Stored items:

Lemma col_covers (zoom col : Z) (x : R) :
  IZR col <= mincol zoom x ∧ mincol zoom x < IZR col + 1 →
  - EARTH_DIAMETER / 2 + IZR col * tile_side zoom <= x ∧
  x < - EARTH_DIAMETER / 2 + (IZR col + 1) * tile_side zoom.
Proof.
  pose proof EARTH_DIAMETER_pos as HE.
  pose proof (powerRZ_lt 2 zoom ltac:(lra)) as HP.
  unfold tile_side, mincol. set (E := EARTH_DIAMETER) in *.
  set (P := powerRZ 2 zoom) in *.
  assert (Heq : P * (x + E / 2) / E = (x + E / 2) / (E / P)) by (field; lra).
  rewrite Heq. assert (Hs : 0 < E / P) by (apply Rdiv_lt_0_compat; lra).
  intros [H1 H2]. apply div_ge_inv in H1; [|done]. apply div_lt_inv in H2; [|done].
  lra.
Qed.

Lemma row_covers (zoom row : Z) (y : R) :
  IZR row <= minrow zoom y ∧ minrow zoom y < IZR row + 1 →
  EARTH_DIAMETER / 2 - (IZR row + 1) * tile_side zoom < y ∧
  y <= EARTH_DIAMETER / 2 - IZR row * tile_side zoom.
Proof.
  pose proof EARTH_DIAMETER_pos as HE.
  pose proof (powerRZ_lt 2 zoom ltac:(lra)) as HP.
  unfold tile_side, minrow. set (E := EARTH_DIAMETER) in *.
  set (P := powerRZ 2 zoom) in *.
  assert (Heq : P * (E / 2 - y) / E = (E / 2 - y) / (E / P)) by (field; lra).
  rewrite Heq. assert (Hs : 0 < E / P) by (apply Rdiv_lt_0_compat; lra).
  intros [H1 H2]. apply div_ge_inv in H1; [|done]. apply div_lt_inv in H2; [|done].
  lra.
Qed.

Lemma mincol_nonneg (zoom : Z) (x : R) : - EARTH_DIAMETER / 2 <= x → 0 <= mincol zoom x.
Proof.
  pose proof EARTH_DIAMETER_pos as HE.
  pose proof (powerRZ_lt 2 zoom ltac:(lra)) as HP.
  intros Hx. unfold mincol. apply Rmult_le_pos.
  - apply Rmult_le_pos; lra.
  - left. by apply Rinv_0_lt_compat.
Qed.

Lemma minrow_nonneg (zoom : Z) (y : R) : y <= EARTH_DIAMETER / 2 → 0 <= minrow zoom y.
Proof.
  pose proof EARTH_DIAMETER_pos as HE.
  pose proof (powerRZ_lt 2 zoom ltac:(lra)) as HP.
  intros Hx. unfold minrow. apply Rmult_le_pos.
  - apply Rmult_le_pos; lra.
  - left. by apply Rinv_0_lt_compat.
Qed.

(** Every tile that covers a point of the box is in the planned list. *)
Lemma covering_tile_planned (zoom : Z) (xmin ymin xmax ymax x y : R) (row col : Z) :
  xmin <= x ∧ x <= xmax → ymin <= y ∧ y <= ymax →
  tile_covers zoom row col (x, y) →
  (row, col) ∈ row_cols zoom xmin ymin xmax ymax.
Proof.
  intros [Hx1 Hx2] [Hy1 Hy2] (Hrow & Hcol & Hcx & Hcy). simpl in Hcx, Hcy.
  apply covers_col in Hcx as [Hc1 Hc2]. apply covers_row in Hcy as [Hr1 Hr2].
  apply elem_of_row_cols. repeat split.
  - apply (py_int_below _ (minrow zoom y)); [done| |done]. by apply minrow_anti.
  - apply (py_int_above _ (minrow zoom y)); [done..|].
    change (maxrow zoom ymin) with (minrow zoom ymin). by apply minrow_anti.
  - apply (py_int_below _ (mincol zoom x)); [done| |done]. by apply mincol_mono.
  - apply (py_int_above _ (mincol zoom x)); [done..|].
    change (maxcol zoom xmax) with (mincol zoom xmax). by apply mincol_mono.
Qed.
(** * Request-gating pipeline of the TypeScript server template

    A shallow embedding of the rate limiter, the sanitization helpers, the
    error classes, the error translator and the admin authorization
    middleware, followed by the properties proved about them.

    Conventions of the embedding:
    - a JavaScript string is the list of its UTF-16 code units ([jsstring]);
      [str] turns an ASCII literal into one;
    - [Date.now()] is an explicit argument [now : Z] (milliseconds);
    - the [Map] of the rate limiter is a [gmap] that is passed in and
      returned; [record.count++] on the stored object is an insert at the
      same key;
    - a middleware returns the argument it hands to [next] (or the response
      it writes) instead of calling it. *)

From Stdlib Require Import ZArith NArith List String Ascii Bool Lia.
From stdpp Require Import base option gmap list.

Import ListNotations.
#[local] Open Scope Z_scope.
#[local] Set Warnings "-register-all".

(** ** JavaScript strings and values *)

Module JS.

(** A string is its sequence of UTF-16 code units. *)
Abbreviation jsstring := (list N).

Definition str (s : string) : jsstring :=
  List.map N_of_ascii (list_ascii_of_string s).

Definition jsstring_eqb (a b : jsstring) : bool :=
  bool_decide (a = b).

(** [String(n)] for a non-negative integer: its decimal digits. *)
Fixpoint digits_fuel (fuel : nat) (n : N) (acc : jsstring) : jsstring :=
  match fuel with
  | O => acc
  | S fuel' =>
      let acc' := (48 + n mod 10)%N :: acc in
      if (n <? 10)%N then acc' else digits_fuel fuel' (n / 10)%N acc'
  end.

Definition decimal (n : N) : jsstring :=
  digits_fuel (S (N.to_nat (N.log2 n))) n [].

(** Deserialized data: the shapes [JSON.parse] produces, plus [undefined]
    for an absent value.  The entries of an object are in the order of
    [Object.entries].  Numbers pass through every function below
    untouched; an integer stands for one. *)
Inductive value : Type :=
| VUndefined
| VNull
| VBool (b : bool)
| VNum (n : Z)
| VStr (s : jsstring)
| VArr (items : list value)
| VObj (props : list (jsstring * value)).

(** [Array.prototype.join]. *)
Fixpoint join (sep : jsstring) (l : list jsstring) : jsstring :=
  match l with
  | [] => []
  | [x] => x
  | x :: r => x ++ sep ++ join sep r
  end.

(** Induction on values that reaches the items of an array and the property
    values of an object. *)
Section value_induction.
Variable P : value -> Prop.
Hypothesis P_undefined : P VUndefined.
Hypothesis P_null : P VNull.
Hypothesis P_bool : forall b, P (VBool b).
Hypothesis P_num : forall n, P (VNum n).
Hypothesis P_str : forall s, P (VStr s).
Hypothesis P_arr : forall items, Forall P items -> P (VArr items).
Hypothesis P_obj : forall props, Forall (fun kv => P kv.2) props -> P (VObj props).

Fixpoint value_nested_ind (v : value) : P v :=
  match v with
  | VUndefined => P_undefined
  | VNull => P_null
  | VBool b => P_bool b
  | VNum n => P_num n
  | VStr s => P_str s
  | VArr items =>
      P_arr items
        ((fix all (l : list value) : Forall P l :=
            match l with
            | [] => @List.Forall_nil _ P
            | x :: r => @List.Forall_cons _ P x r (value_nested_ind x) (all r)
            end) items)
  | VObj props =>
      P_obj props
        ((fix all (l : list (jsstring * value)) : Forall (fun kv => P kv.2) l :=
            match l with
            | [] => List.Forall_nil _
            | (k, x) :: r =>
                @List.Forall_cons _ (fun kv => P kv.2) (k, x) r (value_nested_ind x) (all r)
            end) props)
  end.
End value_induction.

WHAT THIS TASK INVOLVES: Output only the lines from the one with "[] => List.Forall_nil _" through the last line of the entries above; please keep them exact.

TASK ANSWER:
            | [] => List.Forall_nil _
            | (k, x) :: r =>
                @List.Forall_cons _ (fun kv => P kv.2) (k, x) r (value_nested_ind x) (all r)
            end) props)
  end.
End value_induction.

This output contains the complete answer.